After the Arkansas Derby, Summer Bird only had $100,000 in Graded Stakes earnings and it looked like he would not make into the field for the Kentucky Derby. But when the news broke that Giant Oak would bypass the Kentucky Derby, the Jayaraman’s were excited to hear that Summer Bird would draw-in to the Derby field.
“I hope he does well,” said Jayaraman. “That’s all we can hope for.”
The Jayaraman’s know that a good pedigree does not guarantee success on the racetrack. But if Summer Bird lives up to his breeding, the Jayaraman’s are hopeful that he will bring them closer to living their dream.

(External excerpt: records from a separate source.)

(** C10: a unit with fewer than two bytes of data gets no classification,
    whatever its type, and the reference analysis of a stream is the same
    with or without it: its frame list, hence every count and ratio of the
    report. *)
Theorem short_unit_excluded (nal : NalUnit) (before after : list NalUnit) :
  length (nal_data nal) < 2 →
  parse_slice_header (nal_data nal) = None ∧
  frames (analyze_reference_frames (before ++ nal :: after))
  = frames (analyze_reference_frames (before ++ after)) ∧
  print_reference_analysis (analyze_reference_frames (before ++ nal :: after))
  = print_reference_analysis (analyze_reference_frames (before ++ after)).
Proof.
  intros Hlen.
  assert (Hnone : parse_slice_header (nal_data nal) = None)
    by by apply parse_slice_header_short.
  assert (Hframes : frames (analyze_reference_frames (before ++ nal :: after))
                    = frames (analyze_reference_frames (before ++ after))).
  { rewrite !analyze_reference_frames_frames, !omap_app. f_equal.
    cbn [omap list_omap]. unfold slice_entry at 1. rewrite Hnone.
    by repeat case_bool_decide. }
  split_and!; [done.. |].
  unfold print_reference_analysis. by rewrite Hframes.
Qed.

Lemma short_unit_excluded_idr :
  parse_slice_header [x65] = None ∧
  frames (analyze_reference_frames
            [mkNalUnit 1 [x41; x9a] 2 3; mkNalUnit 5 [x65] 1 8;
             mkNalUnit 3 [x43; x00] 2 12])
  = frames (analyze_reference_frames
              [mkNalUnit 1 [x41; x9a] 2 3; mkNalUnit 3 [x43; x00] 2 12]) ∧
  print_reference_analysis
    (analyze_reference_frames
       [mkNalUnit 1 [x41; x9a] 2 3; mkNalUnit 5 [x65] 1 8;
        mkNalUnit 3 [x43; x00] 2 12])
  = print_reference_analysis
      (analyze_reference_frames
         [mkNalUnit 1 [x41; x9a] 2 3; mkNalUnit 3 [x43; x00] 2 12]).
Proof.
  apply (short_unit_excluded (mkNalUnit 5 [x65] 1 8)
           [mkNalUnit 1 [x41; x9a] 2 3] [mkNalUnit 3 [x43; x00] 2 12]).
  cbn. lia.
Defined.

(** ** NAL scanner *)

Lemma framed_nil_inv (payloads : list (list byte)) :
  framed [] payloads → payloads = [].
Proof.
  inversion 1 as [| code rest ps Hc Hf Heq | code p rest ps Hc Hp Hf Heq]; [done | |];
    destruct Hc; subst; discriminate.
Qed.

Summer Bird did not race as a two-year old and he will have only raced three times as a three-year-old when he enters the Derby starting gate. The last horse to win the Kentucky Derby with only three starts was the filly Regret (1915). Apollo won the Derby in 1882 without having raced as a two-year-old.
On May 2nd, Summer Bird will make his bid to have his name entered into the Derby history book. However, when it comes to making history, Summer Bird might have the slight advantage – his ancestors were history makers.
Posted by: Calvin Carter on April 25, 2009 at 10:53 PM
Summer Bird finished a respectable 6th in the Kentucky Derby and that performance made him my favorite Belmont long shot bet.